Provided material: Begin
(* ===== verification/EdgeBufferTasks.v ===== *)
(** * edge_buffer.rs under concurrent tasks

    The tasks of the agent share one [EdgeBuffer] and no method holds its lock
    throughout.  Here a method is a sequence of steps, each an access to the
    queue or to the counter of memory, and the steps of several tasks are
    interleaved in any order.  The buffer is in memory only, as [Client] makes
    it.  The steps of a loop under the lock are separate too, which allows more
    interleavings than there are. *)

From S2P Require Import Prelude Bytes RustSlice Sqlite EdgeBuffer EdgeBufferSpec.

#[local] Set Warnings "-clear-no-such-hyp".
#[local] Open Scope list_scope.
#[local] Open Scope Z_scope.

Section tasks.
Context {DB : BufferDb} {BC : Bincode}.
Variable config : EdgeBufferConfig.
Implicit Types eb : EdgeBuffer.

(** ** Steps *)

(** Where a task stands: a write before its start, at the front of the queue
    ([Expire]) or with an expired entry in its hands, before it compares memory
    with the limit ([Compare], then [Room] in the loop), with room to make or an
    entry it took to that end, before it queues its entry and before it counts
    it; a read or drain before and after it took entries; a deletion before and
    after it cleared the queue. *)
Inductive task :=
  | Start (m0 m1 : moment) (bytes : list byte) (dt : DataType)
  | Expire (now : Z) (e : BufferEntry)
  | Expired (now : Z) (old e : BufferEntry)
  | Compare (e : BufferEntry)
  | Room (e : BufferEntry)
  | Evict (e : BufferEntry)
  | Evicted (old e : BufferEntry)
  | Push (e : BufferEntry)
  | Pushed (e : BufferEntry)
  | Read (n : nat)
  | WasRead (entries : list BufferEntry)
  | Drain
  | Drained (entries : list BufferEntry)
  | Delete (free : bool)
  | Deleted (drained : Z)
  | Finished.

Implicit Types t : task.
Implicit Types ts : list task.

(** The queue changes and the counter does not. *)
Definition requeue (q : list BufferEntry) eb : EdgeBuffer := with_buffer q (memory_usage eb) eb.

Definition exec t eb : task * EdgeBuffer :=
  match t with
  | Start m0 m1 bytes dt =>
      let seq := sequence_counter eb in
      (Expire (instant m1) {| sequence_number := seq; created_at := instant m0; data := bytes;
                              data_type := dt; sqlite_row_id := None |},
       {| buffer := buffer eb; memory_usage := memory_usage eb; sequence_counter := wrap 64 (seq + 1);
          metrics := metrics eb; running := running eb; db := db eb |})
  | Expire now e =>
      match buffer eb with
      | old :: q =>
          if entry_ttl config <? Z.max 0 (now - created_at old) then (Expired now old e, requeue q eb)
          else (Compare e, eb)
      | [] => (Compare e, eb)
      end
  | Expired now old e => (Expire now e, evict_front old (buffer eb) eb)
  | Compare e => (if is_full config (size e) eb then Room e else Push e, eb)
  | Room e => (if is_full config (size e) eb then Evict e else Push e, eb)
  | Evict e =>
      match buffer eb with
      | old :: q => (Evicted old e, requeue q eb)
      | [] => (Push e, eb)
      end
  | Evicted old e => (Room e, evict_front old (buffer eb) eb)
  | Push e => (Pushed e, requeue (buffer eb ++ [e]) eb)
  | Pushed e =>
      let eb := with_buffer (buffer eb) (wrap 64 (memory_usage eb + size e)) eb in
      let eb := metric_add entries_written 1 eb in
      let eb := metric_store current_memory_bytes (memory_usage eb) eb in
      (Finished, metric_add current_entry_count 1 eb)
  | Read n =>
      let drain_count := Nat.min n (length (buffer eb)) in
      (WasRead (take drain_count (buffer eb)), requeue (drop drain_count (buffer eb)) eb)
  | WasRead entries =>
      let eb := with_buffer (buffer eb) (wrap 64 (memory_usage eb - total_size entries)) eb in
      let eb := metric_add entries_read (count entries) eb in
      let eb := metric_store current_memory_bytes (memory_usage eb) eb in
      (Finished, metric_sub current_entry_count (count entries) eb)
  | Drain => (Drained (buffer eb), requeue [] eb)
  | Drained entries =>
      let eb := with_buffer (buffer eb) (wrap 64 (memory_usage eb - total_size entries)) eb in
      let eb := metric_add entries_read (count entries) eb in
      let eb := metric_store current_memory_bytes 0 eb in
      (Finished, metric_store current_entry_count 0 eb)
  | Delete free =>
      if free then (Deleted (count (buffer eb)), requeue [] eb) else (Deleted 0, eb)
  | Deleted drained =>
      (Finished, if 0 <? drained then metric_store current_entry_count 0 (with_buffer (buffer eb) 0 eb) else eb)
  | Finished => (Finished, eb)
  end.

(** A schedule says which task makes each step. *)
Definition sched_step (p : list task * EdgeBuffer) (i : nat) : list task * EdgeBuffer :=
  match p.1 !! i with
  | Some t => (<[i := (exec t p.2).1]> p.1, (exec t p.2).2)
  | None => p
  end.

Definition run_tasks (schedule : list nat) ts eb : list task * EdgeBuffer :=
  foldl sched_step (ts, eb) schedule.

(** ** A task without interruption is a method *)

Definition runs t eb eb' : Prop :=
  exists n, Nat.iter n (λ p, exec p.1 p.2) (t, eb) = (Finished, eb').

Lemma runs_step t eb eb' : runs (exec t eb).1 (exec t eb).2 eb' -> runs t eb eb'.
Proof using Type.
  intros [n Hn]. exists (S n). rewrite Nat.iter_succ_r. cbn [fst snd]. by destruct (exec t eb).
Qed.

Lemma runs_done eb : runs Finished eb eb.
Proof using Type. by exists 0%nat. Qed.

Lemma runs_push e eb : runs (Push e) eb (push_back e eb).
Proof using Type. apply runs_step, runs_step, runs_done. Qed.

Lemma runs_room e l eb :
  buffer eb = l -> runs (Room e) eb (push_back e (make_room config (size e) l eb)).
Proof using Type.
  revert eb. induction l as [|old l IH]; intros eb Hb; apply runs_step; cbn [exec fst snd make_room];
    destruct (is_full _ _ _); try apply runs_push; apply runs_step; cbn [exec]; rewrite Hb; cbn [fst snd].
  - apply runs_push.
  - apply runs_step. by apply IH.
Qed.

Lemma runs_expire now e l eb eb' :
  buffer eb = l -> runs (Compare e) (evict_expired_loop config now l eb) eb' -> runs (Expire now e) eb eb'.
Proof using Type.
  revert eb. induction l as [|old l IH]; intros eb Hb Hr; apply runs_step; cbn [exec]; rewrite Hb; [done|].
  cbn [evict_expired_loop] in Hr. destruct (_ <? _); [|done]. apply runs_step. by apply IH.
Qed.

(** Every task ends, and alone it does what its method does. *)
Lemma tasks_alone eb :
  db eb = None ->
  (forall m0 m1 m2 bytes dt, runs (Start m0 m1 bytes dt) eb (write config m0 m1 m2 bytes dt eb).2) /\
  (forall n, runs (Read n) eb (EdgeBuffer.read n eb).2) /\
  (forall m, runs Drain eb (drain m eb).2) /\
  (forall free m, runs (Delete free) eb (delete_all_backlog free m eb)).
Proof using Type.
  intros Hd. split_and!.
  - intros m0 m1 m2 bytes dt. apply runs_step. cbn [exec fst snd]. unfold write. cbv zeta.
    set (eb0 := Build_EdgeBuffer _ _ _ _ _ _). set (e := Build_BufferEntry _ _ _ _ _).
    eapply runs_expire; [done|]. unfold evict_expired, evict_expired_sqlite.
    assert (forall l eb, db eb = None -> db (evict_expired_loop config (instant m1) l eb) = None) as Hl.
    { induction l as [|x l IH]; intros eb1 H1; cbn [evict_expired_loop]; [done|]. case_match; [by apply IH|done]. }
    pose proof (Hl (buffer eb0) eb0 Hd) as Hn. set (eb1 := evict_expired_loop _ _ _ _) in *. rewrite Hn.
    apply runs_step. cbn [exec fst snd]. destruct (is_full _ _ _); [|apply runs_push].
    rewrite Hn. by apply runs_room.
  - intros n. apply runs_step, runs_step, runs_done.
  - intros m. apply runs_step. cbn [exec fst snd]. apply runs_step. unfold drain.
    cbn [db metric_store metric_add with_metrics with_buffer]. rewrite Hd. apply runs_done.
  - intros free m. unfold delete_all_backlog. destruct free; apply runs_step, runs_step; cbn [exec fst snd].
    + destruct (0 <? count (buffer eb)) eqn:Hc; cbn [db metric_store with_metrics with_buffer requeue];
        rewrite Hd; apply runs_done.
    + change (0 <? 0) with false. cbv iota. rewrite Hd. apply runs_done.
Qed.

(** ** The counter of memory *)

(** What a task has yet to add to the counter, or subtract from it. *)
Definition owed t : Z :=
  match t with
  | Expired _ old _ | Evicted old _ => - size old
  | Pushed e => size e
  | WasRead entries | Drained entries => - total_size entries
  | _ => 0
  end.

Definition all_owed ts : Z := foldr (λ t n, owed t + n) 0 ts.

Definition deletes t : bool := match t with Delete _ | Deleted _ => true | _ => false end.

(** A task that has not begun. *)
Definition begins t : Prop := match t with Start _ _ _ _ | Read _ | Drain => True | _ => False end.

Definition counter_inv ts eb : Prop :=
  memory_usage eb = wrap 64 (total_size (buffer eb) - all_owed ts) /\ Forall (λ t, deletes t = false) ts.

Lemma owed_insert ts i t t' : ts !! i = Some t -> all_owed (<[i := t']> ts) = all_owed ts - owed t + owed t'.
Proof using Type.
  revert i. induction ts as [|t0 ts IH]; intros [|i] Hi; simpl in *; simplify_eq; [lia|]. rewrite (IH i Hi). lia.
Qed.

(** One step keeps the counter up to what is owed, by this task and by others. *)
Lemma exec_counts t eb k :
  deletes t = false -> memory_usage eb = wrap 64 (total_size (buffer eb) - owed t - k) ->
  deletes (exec t eb).1 = false /\
  memory_usage (exec t eb).2 = wrap 64 (total_size (buffer (exec t eb).2) - owed (exec t eb).1 - k).
Proof using Type.
  intros Hd Hu. destruct t as [m0 m1 bytes dt|now e|now old e|e|e|e|old e|e|e|n|es| |es|free|n|]; try done;
    cbn [exec fst snd owed] in *.
  - destruct (buffer eb) as [|old q] eqn:Hb; cbn [fst snd owed]; [by rewrite Hb|].
    destruct (_ <? _); cbn [fst snd owed]; [|by rewrite Hb]. split; [done|]. cbn [requeue with_buffer memory_usage buffer owed].
    rewrite Hu, total_size_cons. f_equal. lia.
  - split; [done|]. cbn -[total_size size]. rewrite Hu, wrap_sub_wrap_l. f_equal. lia.
  - by destruct (is_full _ _ _).
  - by destruct (is_full _ _ _).
  - destruct (buffer eb) as [|old q] eqn:Hb; cbn [fst snd owed]; [by rewrite Hb|]. split; [done|].
    cbn [fst snd requeue with_buffer memory_usage buffer owed].
    rewrite Hu, total_size_cons. f_equal. lia.
  - split; [done|]. cbn -[total_size size]. rewrite Hu, wrap_sub_wrap_l. f_equal. lia.
  - split; [done|]. cbn [requeue with_buffer memory_usage buffer]. rewrite Hu, total_size_app, total_size_cons, total_size_nil.
    f_equal. lia.
  - split; [done|]. cbn -[total_size size]. rewrite Hu, wrap_add_wrap_l. f_equal. lia.
  - split; [done|]. cbn [requeue with_buffer memory_usage buffer]. rewrite Hu.
    rewrite <- (take_drop (Nat.min n (length (buffer eb))) (buffer eb)) at 1. rewrite total_size_app. f_equal. lia.
  - split; [done|]. cbn -[total_size size]. rewrite Hu, wrap_sub_wrap_l. f_equal. lia.
  - split; [done|]. cbn [requeue with_buffer memory_usage buffer]. rewrite Hu, total_size_nil. f_equal. lia.
  - split; [done|]. cbn -[total_size size]. rewrite Hu, wrap_sub_wrap_l. f_equal. lia.
Qed.

Lemma sched_step_inv i ts eb :
  counter_inv ts eb -> counter_inv (sched_step (ts, eb) i).1 (sched_step (ts, eb) i).2.
Proof using Type.
  intros [Hu Hd]. unfold sched_step. cbn [fst snd]. destruct (ts !! i) as [t|] eqn:Hi; [|done]. cbn [fst snd].
  destruct (exec_counts t eb (all_owed ts - owed t)) as [Hd' Hu'].
  - by eapply Forall_lookup_1 in Hd.
  - rewrite Hu. f_equal. lia.
  - split; [|by apply Forall_insert]. rewrite Hu', (owed_insert _ _ _ _ Hi). f_equal. lia.
Qed.

Lemma run_tasks_inv schedule ts eb :
  counter_inv ts eb -> counter_inv (run_tasks schedule ts eb).1 (run_tasks schedule ts eb).2.
Proof using Type.
  unfold run_tasks. revert ts eb. induction schedule as [|i s IH]; intros ts eb Hi; [done|]. simpl.
  apply (sched_step_inv i) in Hi. destruct (sched_step (ts, eb) i). by apply IH.
Qed.

Lemma begins_inv ts : Forall begins ts -> all_owed ts = 0 /\ Forall (λ t, deletes t = false) ts.
Proof using Type.
  induction 1 as [|t ts Ht _ [IHo IHd]]; [done|]. split; [|constructor; [by destruct t|done]].
  simpl. rewrite IHo. by destruct t.
Qed.

(** [C19] However writes, reads and drains of any number of tasks are
    interleaved, the counter of memory is what is queued less what those tasks
    that have changed the queue have yet to count; when none is in between, it
    is exactly what is queued. *)
Theorem counter_settles ts schedule :
  Forall begins ts ->
  let '(ts', eb) := run_tasks schedule ts (new config None) in
  memory_usage eb = wrap 64 (total_size (buffer eb) - all_owed ts') /\
  (Forall (λ t, owed t = 0) ts' -> total_size (buffer eb) < 2 ^ 64 -> memory_usage eb = total_size (buffer eb)).
Proof using Type.
  intros Hb. apply begins_inv in Hb as [Ho Hd].
  assert (counter_inv ts (new config None)) as Hi by (split; [by rewrite Ho|done]).
  apply (run_tasks_inv schedule) in Hi as [Hu _]. destruct (run_tasks _ _ _) as [ts' eb]. cbn [fst snd] in Hu.
  split; [done|]. intros Hq Hlt. rewrite Hu.
  assert (all_owed ts' = 0) as -> by (clear -Hq; induction Hq as [|t ts Ht _ IH]; [done|]; simpl; lia).
  rewrite Z.sub_0_r. apply wrap_id. split; [apply total_size_nonneg|done].
Qed.
End tasks.

(** ** Races *)

Section races.
#[local] Existing Instances ref_db ref_bincode.

Definition at_once : moment (DB := ref_db) := @Moment ref_db 0 0 true.
Definition write_of (n : nat) : task := Start at_once at_once (repeat x00 n) Events.
Definition memory_only : EdgeBuffer := new default_config None.

Definition sizes_queued (p : list task * EdgeBuffer) : list Z := size <$> buffer p.2.

(** A drain takes the entry of a write that has not counted it yet: the counter
    is below zero, that is near 2^64, the next entry is queued, and the one after
    that makes room by evicting it, with 99.99 of 100 megabytes free. *)
Example drain_race_evicts :
  let p := run_tasks default_config
    ([0; 0; 0; 0] ++ [1; 1] ++ repeat 2 6 ++ repeat 3 20)%nat
    [write_of 9; Drain; write_of 1; write_of 2] memory_only in
  sizes_queued p = [2] /\ metrics p.2 entries_evicted = 1 /\
  total_size (buffer p.2) + 9 < max_memory_bytes default_config.
Proof. repeat split; vm_compute; reflexivity. Qed.

(** Two writes compare the memory with the limit before either queues. *)
Example limit_race_exceeds :
  let config := {| max_memory_bytes := 10; max_entries := 100; entry_ttl := 1; disk_spill_dir := [];
                   disk_spill_enabled := false; max_disk_bytes := 0; sqlite_path := None |} in
  let p := run_tasks config ([0; 0; 0] ++ [1; 1; 1] ++ [0; 0] ++ [1; 1])%nat [write_of 8; write_of 8]
    (new config None) in
  total_size (buffer p.2) = 16 /\ memory_usage p.2 = 16 /\ p.1 = [Finished; Finished].
Proof. repeat split; vm_compute; reflexivity. Qed.

(** A deletion between the queueing and the counting of an entry: the counter
    keeps the size of an entry that is gone. *)
Example delete_race_leaks :
  let p := run_tasks default_config ([0; 0; 0; 0] ++ [1; 1] ++ [0])%nat [write_of 9; Delete true] memory_only in
  buffer p.2 = [] /\ memory_usage p.2 = 9 /\ p.1 = [Finished; Finished].
Proof. repeat split; vm_compute; reflexivity. Qed.

Lemma counter_settles_witness :
  let p := run_tasks default_config ([0; 0; 0; 0] ++ [1; 1] ++ [0])%nat [write_of 9; Drain] memory_only in
  memory_usage p.2 = wrap 64 (total_size (buffer p.2) - all_owed p.1).
Proof.
  pose proof (counter_settles default_config [write_of 9; Drain] ([0; 0; 0; 0] ++ [1; 1] ++ [0])%nat
    ltac:(repeat constructor)) as H.
  cbv zeta. unfold memory_only. destruct (run_tasks _ _ _ _). exact (proj1 H).
Defined.
End races.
Provided material: End
→ Your goal
Please print exactly what appears from the first line of the data through the line with "access to the", including both of those lines and nothing past them.

→ Answer to this task
(* ===== verification/EdgeBufferTasks.v ===== *)
(** * edge_buffer.rs under concurrent tasks

    The tasks of the agent share one [EdgeBuffer] and no method holds its lock
    throughout.  Here a method is a sequence of steps, each an access to the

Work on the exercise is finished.